Data and Maps
HVRC GIS Resources
What is geospatial data and GIS?
Geospatial data describes how something occupies or is distributed across space. It typically combines location information (such as latitude and longitude) and attribute information (characteristics of the object, event, or phenomena of interest) with temporal information (time span or period at which the location and attributes exist). Geospatial technology refers to any technology that is used for gathering, manipulating, storing, and presenting geographical information. GIS, geographic information system, is one type of geospatial technology that creates, manages, analyzes, and maps out that data into a visual representation. It is an extremely useful tool that enables individuals and organizations to see, analyze, and understand patterns and relationships among different elements more easily.
EDA Economic or Income Distress
The US Department of Commerce Economic Development Administration developed distress criteria to determine census tracts with an unemployment rate at least one percentage point greater than the national average unemployment rate and/or per capita income that is 80 percent or less than the national average per capita income. The EDA bases its determination for per capita requirements upon the most recent American Community Survey (ACS) published by the U.S. Census Bureau Projects and for unemployment rate upon the most recent data published by the Bureau of Labor Statistics (BLS) within the U.S. Department of Labor. Communities located in distress-identified census tracts that pursue EDA funding may have a higher likelihood of receiving an award.

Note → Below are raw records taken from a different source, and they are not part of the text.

(** [list(range(start, stop, step))].  The loop of a positive step yields
    [cur] while [cur < stop]; at most [stop - start] values exist, which
    bounds the recursion.  A negative step counts down while [cur > stop];
    a zero step is Python's [ValueError]. *)
Fixpoint range_up (fuel : nat) (cur stop step : Z) : list Z :=
  match fuel with
  | O => []
  | S fuel' =>
      if cur <? stop then cur :: range_up fuel' (cur + step) stop step
      else []
  end.

Fixpoint range_down (fuel : nat) (cur stop step : Z) : list Z :=
  match fuel with
  | O => []
  | S fuel' =>
      if stop <? cur then cur :: range_down fuel' (cur + step) stop step
      else []
  end.

Definition py_range (start stop step : Z) : Result (list Z) :=
  if step =? 0 then
    Raise (Exn "ValueError" "range() arg 3 must not be zero")
  else if 0 <? step then
    Ok (range_up (Z.to_nat (stop - start)) start stop step)
  else
    Ok (range_down (Z.to_nat (start - stop)) start stop step).

(** Slice bounds: a negative index counts from the end, and both ends
    are clamped to [0, len]. *)
Definition slice_index (len i : Z) : Z :=
  if i <? 0 then Z.max 0 (i + len) else Z.min i len.

(** [l[start:stop]] *)
Definition py_slice {A} (l : list A) (start stop : Z) : list A :=
  let len := Z.of_nat (length l) in
  let lo := slice_index len start in
  let hi := slice_index len stop in
  take (Z.to_nat (hi - lo)) (drop (Z.to_nat lo) l).

(** [s.strip()] on the ASCII range: tab, LF, VT, FF, CR, the four
    separators 0x1c-0x1f and the space. *)
Definition is_space (c : ascii) : bool :=
  let n := nat_of_ascii c in
  (((9 <=? n) && (n <=? 13)) || ((28 <=? n) && (n <=? 32)))%nat.

Fixpoint lstrip (s : list ascii) : list ascii :=
  match s with
  | c :: s' => if is_space c then lstrip s' else s
  | [] => []
  end.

Justice40 and New York State (NYS) Disadvantaged Communities
The Justice40 Initiative seeks to deliver 40% of the overall benefits of certain Federal investments to Disadvantaged Communities. A census tract is considered disadvantaged if they meet the thresholds for at least one of the eight categories of burden: climate change, clean energy and energy efficiency, clean transit, affordable and sustainable housing, reduction and remediation of legacy pollution, critical clean water and wastewater infrastructure, health burdens, and training and workforce development. Communities are considered disadvantaged if they are in census tracts that meet the thresholds for at least one of the tool’s categories of burden, or they are on land within the boundaries of Federally Recognized Tribes.
The NYS Disadvantaged Communities (DACs) Designation, formulated by the Climate Justice Working Group (CJWG), identifies census tracts as DACs based on 45 indicators representing environmental burdens and climate change risks. Each census tract is scored based on a combined score of each indicator and population characteristics and health vulnerabilities. Census tracts with the top 35% of combined scores are considered DACs, as well as tracts that contain federally designated reservation territory or State-recognized Nation-owned land are automatically included as DACs—regardless of percentile ranking on these indicators.
Given that the state and federal government must invest 40% of climate and energy funding to Disadvantaged Communities as mandated by the Justice40 Initiative and Climate Leadership and Community Protection Act, including this information where applicable as part of grant applications should be beneficial to the scoring process.
The Census Tract - Address Crosswalk, developed by HVRC using data from the U.S. Census Bureau, Stats America, NYSERDA, and U.S. CEQ, is a tool that can be used to locate a project’s census tract and determine if that census tract has been designated as distressed or disadvantaged under the mapped criteria. The Census Tract Crosswalk is directly related to the information provided on maps titled: Justice40 & NYS Designated Disadvantaged Communities and 2021 U.S. DOC EDA Distress Criteria.
NYS Data Center
The Hudson Valley Regional Council is a New York State Data Center.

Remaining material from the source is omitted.